### Brief
Copy exactly the lines of the data below that run from the line holding "Definition RollbackStepSnapshots : string" through the line holding "if bool_decide (step", both ends included.
[[ Input, beginning ]]
(* ===== verification/LocalProps.v ===== *)
(** * Properties that belong to one object

    Models [pkg/store/local_props.go]: the marks blockstor writes onto a definition while it is
    restored, cloned or rolled back, the record of the volumes it was restored from, which
    properties travel to a copy, and which edits an operator may make of them; with the property
    editor of [pkg/rest/props_modify.go] these guards stand in front of. *)

From Stdlib Require Import Ascii.
From S2P Require Import Prelude Api GoStrings GoTime Dispatcher.

(** ** The marks *)

Definition RestoreFromSnapshotProp : string := "BlockstorRestoreFromSnapshot".
Definition RollbackAbandonedProp : string := "BlockstorRollbackAbandoned".
Definition RollbackInProgress : string := "in-progress".
Definition RollbackSinceProp : string := "Blockstor/RollbackSince".
Definition RestoreAdoptedProp : string := "Blockstor/RestoreAdopted".
Definition RestoreVolumesProp : string := "Blockstor/RestoreVolumes".
Definition CloneSnapshotOwnerProp : string := "Blockstor/CloneSnapshotOf".
Definition CloneSnapshotReapingProp : string := "Blockstor/CloneSnapshotReaping".
Definition SnapshotDeletingProp : string := "Blockstor/SnapshotDeleting".

Definition RollbackStepSnapshots : string := "snapshots".
Definition RollbackStepReadSnapshots : string := "read-snapshots".
Definition RollbackStepReapReplicas : string := "reap-replicas".
Definition RollbackStepDeleteDefinition : string := "delete-definition".

Definition minute : Z := 60 * second.
Definition StaleRollbackAfter : Z := 2 * minute.
Definition CLIRollbackBudget : Z := minute.

Local Notation props := (gmap string string).

(** A nil map and an empty one read and write alike, so both are the empty map. *)
Definition MarkRollback (p : props) (step : string) (now : Z) : props :=
  let p := <[RollbackAbandonedProp := step]> p in
  if bool_decide (step = RollbackInProgress) then <[RollbackSinceProp := format_rfc3339 now]> p
  else delete RollbackSinceProp p.

Definition UnmarkRollback (p : props) : props := delete RollbackSinceProp (delete RollbackAbandonedProp p).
[[ Input, end ]]
### Solution below
Definition RollbackStepSnapshots : string := "snapshots".
Definition RollbackStepReadSnapshots : string := "read-snapshots".
Definition RollbackStepReapReplicas : string := "reap-replicas".
Definition RollbackStepDeleteDefinition : string := "delete-definition".

Definition minute : Z := 60 * second.
Definition StaleRollbackAfter : Z := 2 * minute.
Definition CLIRollbackBudget : Z := minute.

Local Notation props := (gmap string string).

(** A nil map and an empty one read and write alike, so both are the empty map. *)
Definition MarkRollback (p : props) (step : string) (now : Z) : props :=
  let p := <[RollbackAbandonedProp := step]> p in
  if bool_decide (step = RollbackInProgress) then <[RollbackSinceProp := format_rfc3339 now]> p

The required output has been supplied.